Sera jeta un regard aux nouveaux visages avant de s'asseoir dans le premier wagon disponible avec Kyria.
- Ils attirent l'attention, n'est-ce pas ? - dit Kyria. - Ce sont les héritiers des grands clans, c'est pourquoi personne ne se préoccupe trop de ce qu'ils font.
Curieuse, Sera demanda en écrivant dans son carnet :
« Quels clans ? »
- Nous avons trois clans principaux qui dirigent le monde. Il y en avait un quatrième, mais il a été anéanti.
En entendant cela, Sera sentit ses poils se hérisser.
- Les clans sont : les Aurelius, les guerriers. Ils valorisent la force et les compétences militaires par-dessus tout. Leur héritier est Joshua Aurelius, un véritable charmeur. C'est sa première année à WolfPaws. On dit qu'il avait un différend avec la deuxième famille.
« Un différend ? De quel genre ? » écrivit Sera, désireuse d'en savoir plus.
Kyria s'arrêta quelques secondes, essayant de se rappeler les détails.
- Une querelle à propos de quelque chose qu'il a fait il y a quelques années aux Obiyoe, je ne sais pas quoi exactement, - dit-elle d'une voix tremblante. - Mais je sais qu'ils ne s'aiment pas.
Voyant l'intérêt de Sera, elle poursuivit :
- Les Obiyoe sont des artisans, responsables d'armes et d'instruments magiques, y compris médicinaux. Ils sont très riches et renommés. L'aînée, Nayssa, est surnommée la Demoiselle solitaire, car elle n'a toujours pas d'Oméga. Elle a rejeté toutes les propositions de mariage jusqu'à présent.
Sera se rappela vaguement la hiérarchie des loups. Il y avait les Alphas, les chefs et futurs chefs de chaque meute. Certains naissaient avec la bénédiction de la Mère pour être Alpha, d'autres le devenaient.

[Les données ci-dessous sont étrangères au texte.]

(* ===== verification/TxInfo.v ===== *)
(** * The transaction information store (src/src/txinfo.h, src/src/txinfo.cpp)

    A table of records that transactions attach to addresses, kept in an SQL
    database.  The table is the list of its rows in the order of insertion;
    each SQL statement of the code is written out as the list operation it
    denotes.  An address is the text that the statements see, a block hash the
    number whose 64 hexadecimal digits are stored.  [seq] is what
    AUTOINCREMENT has given out; [snapshot] is what a rollback restores. *)

From stdpp Require Import list sorting.
From S2P Require Import Prelude Tx.
Import Tx.

Record TxInfoRecord := mk_record {
  rec_addr : list Z;
  rec_info : CTxInfo;
  rec_blockHash : Z;
  rec_indexTx : Z;
  rec_indexTxIn : Z;
  rec_indexInfo : Z
}.

(** A row of TxDbEntry. *)
Record row := mk_row { row_id : Z; is_latest : bool; row_rec : TxInfoRecord }.

#[export] Instance TxInfoRecord_eq_dec : EqDecision TxInfoRecord.
Proof. solve_decision. Defined.
#[export] Instance row_eq_dec : EqDecision row.
Proof. solve_decision. Defined.

Record CTxInfoStore := mk_store {
  rows : list row;
  seq : Z;
  snapshot : option (list row * Z);
  byteEstimate : Z
}.

Module TxInfo.

Definition row_addr (r : row) : list Z := rec_addr (row_rec r).
Definition row_key (r : row) : TxInfoKey := info_key (rec_info (row_rec r)).
Definition row_value (r : row) : list Z := info_value (rec_info (row_rec r)).

(** [WHERE address=? AND key_type=? AND key=?] *)
Definition matches (a : list Z) (k : TxInfoKey) (r : row) : bool :=
  bool_decide (row_addr r = a) && bool_decide (row_key r = k).

Definition set_latest (b : bool) (r : row) : row := mk_row (row_id r) b (row_rec r).

Definition with_rows (s : CTxInfoStore) (l : list row) : CTxInfoStore := mk_store l (seq s) (snapshot s) (byteEstimate s).

(** ** Transactions; [None] is the exception *)

Definition InTransaction (s : CTxInfoStore) : bool := bool_decide (is_Some (snapshot s)).

Definition BeginTransaction (s : CTxInfoStore) : option CTxInfoStore :=
  if InTransaction s then None else Some (mk_store (rows s) (seq s) (Some (rows s, seq s)) 0).

Definition Commit (s : CTxInfoStore) : option CTxInfoStore :=
  if InTransaction s then Some (mk_store (rows s) (seq s) None 0) else None.

Definition Rollback (s : CTxInfoStore) : option CTxInfoStore :=
  '(l, n) ← snapshot s; Some (mk_store l n None 0).

Definition GetCommitByteEstimate (s : CTxInfoStore) : Z := if InTransaction s then byteEstimate s else 0.

(** [Reset]: the table is dropped and created. *)
Definition Reset (s : CTxInfoStore) : CTxInfoStore := mk_store [] 0 (snapshot s) (byteEstimate s).

(** ** Queries *)

(** [SELECT MAX(id) ... WHERE address=? AND key_type=? AND key=?] *)
Definition max_id (a : list Z) (k : TxInfoKey) (l : list row) : option Z :=
  foldr (fun r m => if matches a k r then Some (match m with Some x => Z.max (row_id r) x | None => row_id r end) else m) None l.

(** [WHERE id=(SELECT MAX(id) ...)] *)
Definition is_max (a : list Z) (k : TxInfoKey) (l : list row) (r : row) : bool :=
  match max_id a k l with Some m => row_id r =? m | None => false end.

Definition Get (s : CTxInfoStore) (a : list Z) (k : TxInfoKey) : option (list Z) :=
  row_value <$> head (List.filter (is_max a k (rows s)) (rows s)).

Definition AddressesWithValue (s : CTxInfoStore) (k : TxInfoKey) (v : list Z) : list (list Z) :=
  row_addr <$> List.filter (fun r => bool_decide (row_key r = k) && bool_decide (row_value r = v) && is_latest r) (rows s).

(** The outer [None] is an exception. *)
Definition UniqueAddressWithValue (s : CTxInfoStore) (k : TxInfoKey) (v : list Z) : option (option (list Z)) :=
  if negb ((info_type k =? INFO_UNIQUE) || (info_type k =? INFO_ID)) then None
  else match AddressesWithValue s k v with
       | [] => Some None
       | [a] => Some (Some a)
       | _ => None
       end.

Definition RecordsWithAddress (s : CTxInfoStore) (a : list Z) : list TxInfoRecord :=
  row_rec <$> List.filter (fun r => bool_decide (row_addr r = a)) (rows s).

Definition RecordsWithKey (s : CTxInfoStore) (k : TxInfoKey) : list TxInfoRecord :=
  row_rec <$> List.filter (fun r => bool_decide (row_key r = k)) (rows s).

(** ** Processing and undoing a record *)

Definition IsValid (s : CTxInfoStore) (r : TxInfoRecord) : option bool :=
  let k := info_key (rec_info r) in
  if negb (info_IsValid (rec_info r)) then Some false
  else
    let unique := (info_type k =? INFO_UNIQUE) || (info_type k =? INFO_ID) in
    taken ← (if unique then UniqueAddressWithValue s k (info_value (rec_info r)) else Some None);
    match taken with
    | Some _ => Some false
    | None =>
        if (unique || (info_type k =? INFO_WRITE_ONCE))
           && bool_decide (0 < length (List.filter (matches (rec_addr r) k) (rows s)))%nat
        then Some false
        else Some true
    end.

(** The result and the store; [None] is an exception. *)
Definition Process_ (s : CTxInfoStore) (r : TxInfoRecord) : option (bool * CTxInfoStore) :=
  ok ← IsValid s r;
  if negb ok then Some (false, s)
  else
    let a := rec_addr r in
    let k := info_key (rec_info r) in
    let l := map (fun x => if matches a k x then set_latest false x else x) (rows s) in
    let bytes := 4 + 1 + Z.of_nat (length a) + 1 + Z.of_nat (length (keyString k)) + Z.of_nat (length (info_value (rec_info r))) + 64 + 12 in
    Some (true, mk_store (l ++ [mk_row (seq s + 1) true r]) (seq s + 1) (snapshot s) (u32 (byteEstimate s + bytes))).

Definition Undo_ (s : CTxInfoStore) (r : TxInfoRecord) : bool * CTxInfoStore :=
  let a := rec_addr r in
  let k := info_key (rec_info r) in
  let hit x := is_latest x && bool_decide (row_rec x = r) in
  let l := List.filter (fun x => negb (hit x)) (rows s) in
  if bool_decide (length (List.filter hit (rows s)) = 0%nat) then (false, s)
  else (true, with_rows s (map (fun x => if is_max a k l x then set_latest true x else x) l)).

(** Outside a transaction the record is processed in one of its own, which is
    rolled back when it fails. *)
Definition in_view (s : CTxInfoStore) (f : CTxInfoStore -> option (bool * CTxInfoStore)) : option (bool * CTxInfoStore) :=
  if InTransaction s then f s
  else
    s0 ← BeginTransaction s;
    '(ok, s1) ← f s0;
    s2 ← (if (ok : bool) then Commit s1 else Rollback s1);
    Some (ok, s2).

Definition Process (s : CTxInfoStore) (r : TxInfoRecord) : option (bool * CTxInfoStore) := in_view s (fun s => Process_ s r).
Definition Undo (s : CTxInfoStore) (r : TxInfoRecord) : option (bool * CTxInfoStore) := in_view s (fun s => Some (Undo_ s r)).

(** ** The invariant *)

Definition unique_type (k : TxInfoKey) : Prop := info_type k = INFO_UNIQUE \/ info_type k = INFO_ID.
Definition once_type (k : TxInfoKey) : Prop := unique_type k \/ info_type k = INFO_WRITE_ONCE.

Record rows_ok (l : list row) : Prop := {
  ok_sorted : StronglySorted (fun x y => row_id x < row_id y) l;
  ok_latest : forall x, x ∈ l ->
    is_latest x = true <-> (forall y, y ∈ l -> matches (row_addr x) (row_key x) y = true -> row_id y <= row_id x);
  ok_once : forall x y, x ∈ l -> y ∈ l -> once_type (row_key x) -> matches (row_addr x) (row_key x) y = true -> x = y;
  ok_unique : forall x y, x ∈ l -> y ∈ l -> unique_type (row_key x) -> row_key y = row_key x -> row_value y = row_value x -> x = y
}.

Definition store_ok (s : CTxInfoStore) : Prop := rows_ok (rows s) /\ Forall (fun r => row_id r <= seq s) (rows s).

Lemma matches_spec a k r : matches a k r = true <-> row_addr r = a /\ row_key r = k.
Proof. unfold matches. rewrite andb_true_iff, !bool_decide_eq_true. done. Qed.

Lemma matches_set_latest a k b r : matches a k (set_latest b r) = matches a k r.
Proof. done. Qed.

Lemma sorted_id_inj l x y : StronglySorted (fun x y => row_id x < row_id y) l -> x ∈ l -> y ∈ l -> row_id x = row_id y -> x = y.
Proof.
  induction 1 as [|z l Hs IH Hz]; intros Hx Hy E; [by apply elem_of_nil in Hx|]. rewrite Forall_forall in Hz.
  apply elem_of_cons in Hx as [->|Hx]; apply elem_of_cons in Hy as [->|Hy]; [done| | |by apply IH].
  - specialize (Hz y Hy). lia.
  - specialize (Hz x Hx). lia.
Qed.

Lemma max_id_spec a k l :
  match max_id a k l with
  | Some m => (exists x, x ∈ l /\ matches a k x = true /\ row_id x = m) /\ (forall y, y ∈ l -> matches a k y = true -> row_id y <= m)
  | None => forall y, y ∈ l -> matches a k y = false
  end.
Proof.
  induction l as [|r l IH]; [intros y Hy; by apply elem_of_nil in Hy|]. cbn [max_id foldr]. fold (max_id a k l).
  destruct (matches a k r) eqn:Em.
  - destruct (max_id a k l) as [m|].
    + destruct IH as [(x & Hx & Ex & <-) Hle]. split.
      * destruct (Z.max_spec (row_id r) (row_id x)) as [[? ->]|[? ->]]; [exists x|exists r]; (split; [|done]); [by right|by left].
      * intros y [->|Hy]%elem_of_cons Ey; [lia|]. specialize (Hle y Hy Ey). lia.
    + split; [exists r; split; [by left|done]|]. intros y [->|Hy]%elem_of_cons Ey; [lia|]. rewrite (IH y Hy) in Ey. done.
  - destruct (max_id a k l) as [m|].
    + destruct IH as [(x & Hx & Ex) Hle]. split; [exists x; split; [by right|done]|].
      intros y [->|Hy]%elem_of_cons Ey; [congruence|by apply Hle].
    + intros y [->|Hy]%elem_of_cons; [done|by apply IH].
Qed.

Il y avait aussi les Omégas, compagnons des Alphas, rares et précieux. Ils étaient les plus aptes à épouser des Alphas nobles.

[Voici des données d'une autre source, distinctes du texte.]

(* ===== verification/Solver.v ===== *)
(** * Standard scripts, signing and script verification (src/src/script.cpp)

    The template matcher [Solver], what is built on it ([IsStandard],
    [IsMine], [ExtractAddress], signing), and [VerifyScript].  A key store is
    an interface ([KeyStore]); the signature check inside the interpreter is
    the uncached CheckSig of Signature.v. *)

From S2P Require Import Prelude Uint256 Bignum Crypto Script Interpreter Serialize Tx Base58 Signature.
Import Script Interp.

Module Solve.

Inductive txnouttype := TX_NONSTANDARD | TX_PUBKEY | TX_PUBKEYHASH | TX_SCRIPTHASH | TX_MULTISIG.

#[global] Instance txnouttype_eq_dec : EqDecision txnouttype.
Proof. solve_decision. Defined.

(** ** Templates *)

Definition template_pubkey : list Z := [OP_PUBKEY; OP_CHECKSIG].
Definition template_pubkeyhash : list Z := [OP_DUP; OP_HASH160; OP_PUBKEYHASH; OP_EQUALVERIFY; OP_CHECKSIG].
Definition template_multisig : list Z := [OP_SMALLINTEGER; OP_PUBKEYS; OP_SMALLINTEGER; OP_CHECKMULTISIG].

(** In the order of the map's keys. *)
Definition mTemplates : list (txnouttype * list Z) :=
  [(TX_PUBKEY, template_pubkey); (TX_PUBKEYHASH, template_pubkeyhash); (TX_MULTISIG, template_multisig)].

Definition key_sized (v : list Z) : bool := (33 <=? Z.of_nat (length v)) && (Z.of_nat (length v) <=? 120).

(** [while (vch1.size() >= 33 && vch1.size() <= 120)]: the solutions and the
    result of the last GetOp.  Every round reads at least one byte. *)
Fixpoint take_pubkeys (fuel : nat) (r1 : op_result) (vSolutions : list valtype) : list valtype * op_result :=
  if key_sized (op_vch r1) then
    let vSolutions := vSolutions ++ [op_vch r1] in
    let r1 := GetOp2 (op_pc r1) in
    if negb (op_ok r1) then (vSolutions, r1)
    else
      match fuel with
      | O => (vSolutions, r1)
      | S f => take_pubkeys f r1 vSolutions
      end
  else (vSolutions, r1).

(** The comparison of one instruction; [None] is [break]. *)
Definition match_op (opcode2 : Z) (r1 r2 : op_result) (vSolutions : list valtype) : option (list valtype) :=
  if opcode2 =? OP_PUBKEY then
    if negb (key_sized (op_vch r1)) then None else Some (vSolutions ++ [op_vch r1])
  else if opcode2 =? OP_PUBKEYHASH then
    if negb (bool_decide (length (op_vch r1) = 20%nat)) then None else Some (vSolutions ++ [op_vch r1])
  else if opcode2 =? OP_SMALLINTEGER then
    if (op_opcode r1 =? OP_0) || ((OP_1 <=? op_opcode r1) && (op_opcode r1 <=? OP_16))
    then Some (vSolutions ++ [[default 0 (DecodeOP_N (op_opcode r1))]])
    else None
  else if negb (op_opcode r1 =? opcode2) || negb (bool_decide (op_vch r1 = op_vch r2)) then None
  else Some vSolutions.

(** The inner [loop] on one template: [None] is [break], otherwise the
    solutions at the match.  Every round takes an instruction of the template. *)
Fixpoint match_template (fuel : nat) (pc1 pc2 : list Z) (vSolutions : list valtype) : option (list valtype) :=
  if bool_decide (pc1 = []) && bool_decide (pc2 = []) then Some vSolutions
  else
    match fuel with
    | O => None
    | S f =>
        let r1 := GetOp2 pc1 in
        if negb (op_ok r1) then None
        else
          let r2 := GetOp2 pc2 in
          if negb (op_ok r2) then None
          else if op_opcode r2 =? OP_PUBKEYS then
            let '(vSolutions, r1) := take_pubkeys (length pc1) r1 vSolutions in
            let r2 := GetOp2 (op_pc r2) in
            if negb (op_ok r2) then None
            else vSolutions ← match_op (op_opcode r2) r1 r2 vSolutions; match_template f (op_pc r1) (op_pc r2) vSolutions
          else vSolutions ← match_op (op_opcode r2) r1 r2 vSolutions; match_template f (op_pc r1) (op_pc r2) vSolutions
    end.

(** The result of [Solver]: the returned bool, typeRet and vSolutionsRet. *)
Record solved := mk_solved { sol_ok : bool; sol_type : txnouttype; sol_sols : list valtype }.

(** The additional checks for TX_MULTISIG. *)
Definition multisig_ok (vSolutions : list valtype) : bool :=
  let m := rd (default [] (head vSolutions)) 0 in
  let n := rd (default [] (last vSolutions)) 0 in
  negb ((m <? 1) || (n <? 1) || (n <? m) || negb (u64 (Z.of_nat (length vSolutions) - 2) =? n)).

Fixpoint scan_templates (scriptPubKey : list Z) (l : list (txnouttype * list Z)) : solved :=
  match l with
  | [] => mk_solved false TX_NONSTANDARD []
  | (ty, script2) :: l' =>
      match match_template (length script2) scriptPubKey script2 [] with
      | Some sols =>
          if bool_decide (ty = TX_MULTISIG) && negb (multisig_ok sols) then mk_solved false ty sols
          else mk_solved true ty sols
      | None => scan_templates scriptPubKey l'
      end
  end.

Definition Solver (scriptPubKey : list Z) : solved :=
  if IsPayToScriptHash scriptPubKey
  then mk_solved true TX_SCRIPTHASH [take 20 (drop 2 scriptPubKey)]
  else scan_templates scriptPubKey mTemplates.

Definition ScriptSigArgsExpected (t : txnouttype) (vSolutions : list valtype) : Z :=
  match t with
  | TX_NONSTANDARD => -1
  | TX_PUBKEY => 1
  | TX_PUBKEYHASH => 2
  | TX_MULTISIG =>
      match vSolutions with
      | (m :: _) :: _ => m + 1
      | _ => -1
      end
  | TX_SCRIPTHASH => 1
  end.

Definition IsStandard (scriptPubKey : list Z) : bool :=
  let r := Solver scriptPubKey in
  if negb (sol_ok r) then false
  else
    let m := rd (default [] (head (sol_sols r))) 0 in
    let n := rd (default [] (last (sol_sols r))) 0 in
    if bool_decide (sol_type r = TX_MULTISIG) && ((n <? 1) || (3 <? n)) then false
    else if bool_decide (sol_type r = TX_MULTISIG) && ((m <? 1) || (n <? m)) then false
    else negb (bool_decide (sol_type r = TX_NONSTANDARD)).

Et bien sûr, les Bêtas, généralement les plus communs et les moins recherchés.
« Tous les héritiers des clans sont-ils des Alphas ? » demanda Sera.
Kyria confirma.
- Oui. C'est pour cela qu'ils sont si convoités.
« Ramesses est aussi un Alpha ? »
À peine eut-elle posé la question qu'elle le regretta. Bien sûr que oui, elle pouvait le sentir rien qu'à l'énergie qu'il dégageait.
- Karim ? Oui, c'est un Alpha. Le plus grincheux qui soit.
Sera rit à ce commentaire et prêta attention à la suite.
- Il est de la dernière famille, les Ramesses. Ce sont des espions et des soldats d'élite, plus puissants encore que les Aurelius. Ce sont eux qui font le "sale boulot", pour ainsi dire.
À ce moment, Kyria se pencha à l'oreille de Sera pour lui chuchoter quelque chose :
- On dit que ce sont eux qui ont anéanti le dernier clan.
Sera la regarda avec une expression d'incompréhension, voulant en savoir davantage.
- Cohen. - En entendant ce nom, Sera frissonna.
- Les Cohen ont été anéantis pour trahison par les Ramesses.
Ce nom de famille était celui de son père, donc aussi le sien. Elle se rappela l'expression arrogante de Karim Ramesses. Sera pensa qu'elle était libérée de son passé. Mais à présent, il se rapprochait dangereusement.